*** Dataset records ***
(** * Garden-Overseer: the scheduled fetch / parse / diff / notify pipeline

    A shallow embedding of [bot.py].  Python values are modelled as follows.

    - [str] is [string]; [str.lower] and [str.strip] are modelled on ASCII.
    - [int] is [Z]; [//] is [Z.div] (both round towards minus infinity).
    - [datetime] is a record of its seven fields; comparison is the
      comparison of the field tuples, as in CPython for two values that
      carry the same [tzinfo].
    - A [dict] whose iteration order is observable ([stock], [mentions],
      [bot.subscriptions]) is an association list kept in insertion
      order; [bot.last_snapshot], which is only read and written by key,
      is a [gmap]; [bot.known_items] is a [gset].
    - Functions that mutate [bot] take the old state and return the new
      one. *)

From Stdlib Require Import Ascii String QArith.
From Equations Require Import Equations.
From stdpp Require Import gmap strings list fin_maps pretty.

Set Warnings "-clear-no-such-hyp".

(** ** Python strings *)

Module Str.

Definition lower_char (c : ascii) : ascii :=
  let n := nat_of_ascii c in
  if (65 <=? n)%nat && (n <=? 90)%nat then ascii_of_nat (n + 32) else c.

(** [s.lower()] *)
Fixpoint lower (s : string) : string :=
  match s with
  | EmptyString => EmptyString
  | String c s' => String (lower_char c) (lower s')
  end.

(** The characters [str.strip()] removes (ASCII range). *)
Definition is_space (c : ascii) : bool :=
  let n := nat_of_ascii c in
  ((9 <=? n)%nat && (n <=? 13)%nat) || ((28 <=? n)%nat && (n <=? 32)%nat).

Fixpoint lstrip (s : string) : string :=
  match s with
  | EmptyString => EmptyString
  | String c s' => if is_space c then lstrip s' else s
  end.

(** [rstrip] keeps a character when it is not a space or when something
    survives to its right. *)
Fixpoint rstrip (s : string) : string :=
  match s with
  | EmptyString => EmptyString
  | String c s' =>
      match rstrip s' with
      | EmptyString => if is_space c then EmptyString else String c EmptyString
      | r => String c r
      end
  end.

(** [s.strip()] *)
Definition strip (s : string) : string := rstrip (lstrip s).

(** [sep.join(l)] *)
Fixpoint join (sep : string) (l : list string) : string :=
  match l with
  | [] => ""
  | [x] => x
  | x :: rest => x +:+ sep +:+ join sep rest
  end.

(** [s.split(",")]: never empty, one more piece than there are commas. *)
Fixpoint split_comma_aux (cur : string) (s : string) : list string :=
  match s with
  | EmptyString => [cur]
  | String c s' =>
      if Ascii.eqb c ","%char then cur :: split_comma_aux "" s'
      else split_comma_aux (cur +:+ String c EmptyString) s'
  end.

Definition split_comma (s : string) : list string := split_comma_aux "" s.

End Str.

(** ** Wall-clock time *)

Module DateTime.

Local Open Scope Z_scope.

Record datetime := mk_datetime {
  year : Z; month : Z; day : Z;
  hour : Z; minute : Z; second : Z; microsecond : Z
}.

#[global] Instance datetime_eq_dec : EqDecision datetime.
Proof. solve_decision. Defined.

(** [now.replace(hour=h, minute=m, second=s, microsecond=us)]: the date
    fields are those of [now]. *)
Definition replace (now : datetime) (h m s us : Z) : datetime :=
  {| year := year now; month := month now; day := day now;
     hour := h; minute := m; second := s; microsecond := us |}.

Definition fields (d : datetime) : list Z :=
  [year d; month d; day d; hour d; minute d; second d; microsecond d].

(** Python's [<] on tuples of integers. *)
Fixpoint tuple_ltb (a b : list Z) : bool :=
  match a, b with
  | [], [] => false
  | [], _ :: _ => true
  | _ :: _, [] => false
  | x :: a', y :: b' => if x =? y then tuple_ltb a' b' else x <? y
  end.

Definition dt_ltb (a b : datetime) : bool := tuple_ltb (fields a) (fields b).
Definition dt_lt (a b : datetime) : Prop := dt_ltb a b = true.
Definition dt_le (a b : datetime) : Prop := a = b ∨ dt_lt a b.

(** The time-of-day fields are in the ranges [datetime] enforces. *)
Definition valid (d : datetime) : Prop :=
  0 <= hour d < 24 ∧ 0 <= minute d < 60 ∧
  0 <= second d < 60 ∧ 0 <= microsecond d < 1000000.

(** A point of the polling grid: minute 1, 6, ..., 56, nothing below the
    minute. *)
Definition aligned (d : datetime) : Prop :=
  minute d mod 5 = 1 ∧ second d = 0 ∧ microsecond d = 0.

Definition same_date (a b : datetime) : Prop :=
  year a = year b ∧ month a = month b ∧ day a = day b.

End DateTime.

Import DateTime.

(** [calculate_next_scrape_time], lines 88-110. *)
Definition calculate_next_scrape_time (now : datetime) : datetime :=
  let current_minute := minute now in
  let target_minute := ((current_minute / 5) * 5 + 1)%Z in
  let target_minute :=
    if (target_minute <=? current_minute)%Z then (target_minute + 5)%Z
    else target_minute in
  let '(target_minute, next_hour) :=
    if (target_minute >=? 60)%Z then
      let next_hour := (hour now + 1)%Z in
      ((target_minute - 60)%Z, if (next_hour =? 24)%Z then 0%Z else next_hour)
    else (target_minute, hour now) in
  replace now next_hour target_minute 0 0.

(** ** Insertion-ordered dictionaries

    [stock], [mentions] and [bot.subscriptions] are dictionaries whose
    iteration order (insertion order) shows in the messages the bot sends. *)

Module Dict.

Section Ops.
Context {V : Type}.

(** [d.get(k)] *)
Fixpoint get (k : string) (d : list (string * V)) : option V :=
  match d with
  | [] => None
  | (k', v) :: d' => if decide (k' = k) then Some v else get k d'
  end.

(** [d[k] = v]: an existing key keeps its place, a new key goes last. *)
Fixpoint set (k : string) (v : V) (d : list (string * V)) : list (string * V) :=
  match d with
  | [] => [(k, v)]
  | (k', v') :: d' =>
      if decide (k' = k) then (k, v) :: d' else (k', v') :: set k v d'
  end.

Definition keys (d : list (string * V)) : list string := d.*1.
Definition values (d : list (string * V)) : list V := d.*2.
End Ops.

(** [d[k].append(x)] on a [defaultdict(list)]. *)
Definition append {A : Type} (k : string) (x : A)
    (d : list (string * list A)) : list (string * list A) :=
  set k (default [] (get k d) ++ [x]) d.

End Dict.

(** An item is the pair [(name, qty)]; a stock is what one scrape returns. *)
Definition item : Type := string * string.
Definition stock_t : Type := list (string * list item).

(** ** The document tree

    The tree [BeautifulSoup(text, "html.parser")] builds, with the part of
    the bs4 interface [scrape_garden_stock] calls.  The [class] attribute,
    which bs4 keeps as a list, is a field of its own; [attrs] holds the
    other attributes. *)

Module Soup.

#[warnings="-register-all"]
Inductive node :=
| NavigableString (s : string)
| Tag (name : string) (classes : list string)
      (attrs : list (string * string)) (contents : list node).

(** A tag as the program holds it: the node and the siblings after it. *)
Definition element : Type := node * list node.

Definition is_tag (name : string) (n : node) : bool :=
  match n with
  | Tag name' _ _ _ => bool_decide (name' = name)
  | NavigableString _ => false
  end.

Definition has_class (c : string) (n : node) : bool :=
  match n with
  | Tag _ classes _ _ => bool_decide (c ∈ classes)
  | NavigableString _ => false
  end.

(** Document order, every node with its following siblings. *)
Fixpoint walk (n : node) (next : list node) : list element :=
  (n, next) ::
  match n with
  | NavigableString _ => []
  | Tag _ _ _ contents =>
      (fix walk_list (l : list node) : list element :=
         match l with
         | [] => []
         | c :: rest => walk c rest ++ walk_list rest
         end) contents
  end.

Fixpoint walk_list (l : list node) : list element :=
  match l with
  | [] => []
  | c :: rest => walk c rest ++ walk_list rest
  end.

Definition descendants (n : node) : list element :=
  match n with
  | NavigableString _ => []
  | Tag _ _ _ contents => walk_list contents
  end.

(** [tag.string]: the text of a tag whose single child is a string, or a
    tag that has a [.string] itself. *)
Fixpoint dot_string (n : node) : option string :=
  match n with
  | NavigableString s => Some s
  | Tag _ _ _ [c] => dot_string c
  | Tag _ _ _ _ => None
  end.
***
Task directions: The answer must be every line of the records that holds the string "classes".

Finished exercise:
| Tag (name : string) (classes : list string)
  | Tag _ classes _ _ => bool_decide (c ∈ classes)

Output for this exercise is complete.